Piano Quartet by Camille Saint-Saëns

The Piano Quartet in B♭ major, Op. 41, also known as the Piano Quartet No. 2, was written by Camille Saint-Saëns in February 1875. Dedicated to Jules Foucault, it was premiered on 6 March 1875 in Paris. It has been called one of Saint-Saëns' neglected masterpieces and is in the core repertoire of the piano quartet.

== History ==
The Piano Quartet in B♭ major is preceded by a Piano Quartet in E major, which Saint-Saëns had written more than 20 years earlier, but remained unpublished until 1992. The Piano Quartet in B♭ major was written in February 1875, an eventful year that marked his marriage to Marie-Laure Truffot and the birth of his son André, the composition of Le Déluge and the fourth piano concerto, and the premiere of Danse macabre.

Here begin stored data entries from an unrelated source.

Definition rmatch (re text : list Z) : bool :=
  match re with
  | c :: re' => if c =? c_caret then matchhere re' text else match_from re text
  | [] => match_from re text
  end.

(** ** The filter *)

Definition GREP_BUF : nat := 1024.

Section grep.
Context {R : Reads}.

(** The loop over the complete lines of the buffer, from [p] on. *)
Fixpoint grep_lines (fuel : nat) (pattern buf : list Z) (p : nat) (out : list Z) : option (list Z * nat * list Z) :=
  match fuel with
  | O => None
  | S fuel' =>
      match strchr (drop p buf) c_nl with
      | None => Some (buf, p, out)
      | Some d =>
          let q := (p + d)%nat in
          let buf0 := <[q := 0]> buf in
          if rmatch pattern (cstr (drop p buf0)) then
            let buf1 := <[q := c_nl]> buf0 in
            grep_lines fuel' pattern buf1 (q + 1) (out ++ take (q + 1 - p) (drop p buf1))
          else grep_lines fuel' pattern buf0 (q + 1) out
      end
  end.

(** The loop over the calls of [read]; [m] bytes of the buffer are an
    incomplete line.  The last step is the [memmove] of what is left to the
    start of the buffer. *)
Fixpoint grep_loop (fuel : nat) (pattern inp buf : list Z) (m : nat) (out : list Z) : option (list Z) :=
  match fuel with
  | O => None
  | S fuel' =>
      let n := delivered inp (Z.of_nat GREP_BUF - Z.of_nat m - 1) in
      if 0 <? n then
        let c := take (Z.to_nat n) inp in
        let buf := take m buf ++ c ++ drop (m + length c) buf in
        let m := (m + Z.to_nat n)%nat in
        let buf := <[m := 0]> buf in
        '(buf, p, out) ← grep_lines (S GREP_BUF) pattern buf 0 out;
        let '(buf, m) := if (0 <? m)%nat then let m := (m - p)%nat in (take m (drop p buf) ++ drop m buf, m) else (buf, m) in
        grep_loop fuel' pattern (drop (Z.to_nat n) inp) buf m out
      else Some out
  end.

Definition grep (pattern inp : list Z) : option (list Z) :=
  grep_loop (S (length inp)) pattern inp (replicate GREP_BUF 0) 0 [].
End grep.

(** ** What a pattern denotes *)

Inductive atom : Type := Char (c : Z) | AnyChar.
Inductive piece : Type := One (a : atom) | Star (a : atom) | AtEnd.

Definition atom_of (c : Z) : atom := if c =? c_dot then AnyChar else Char c.
Definition is_atom (a : atom) (t : Z) : Prop := match a with Char c => t = c | AnyChar => True end.

(** The pieces of a pattern: a character followed by a star is repeated, a
    dollar sign at the end stands for the end of the text. *)
Fixpoint pieces (re : list Z) : list piece :=
  match re with
  | [] => []
  | c :: re1 =>
      let one := (if (c =? c_dollar) && match re1 with [] => true | _ => false end then AtEnd else One (atom_of c)) :: pieces re1 in
      match re1 with
      | s :: re2 => if s =? c_star then Star (atom_of c) :: pieces re2 else one
      | [] => one
      end
  end.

The work was dedicated to Jules Foucault and was premiered on 6 March 1875 at Salle Pleyel with the composer on the piano, Pablo de Sarasate (violin), Alfred Turban (viola), and Léon Jacquard (cello). It has been arranged for piano duet by Auguste Horn (1877) and for two pianos by Jules Griset (1910).

== Structure ==

The piano quartet consists of four movements, which are cyclical in nature.
The first movement features two themes of differing character: the first is more improvisational, interchanging between the piano and the strings, while the second is more lyrical.

The slow second movement in G minor features a rhythmic motif driven by the piano and a chorale-like motif in the strings developed in fugal lines.

The third movement is a scherzo in rondo form.

The finale is a fantasy-like movement with contrapuntal elements. It references the first theme from the slow movement in the recapitulation, and the two themes of the opening movement in the coda, joined by the chorale-like theme of the slow movement.

== Legacy ==
Jeremy Nicholas has called the Piano Quartet a neglected masterpiece, alongside the Septet and the Violin Sonata No. 1. Today it is part of the standard repertoire of the piano quartet.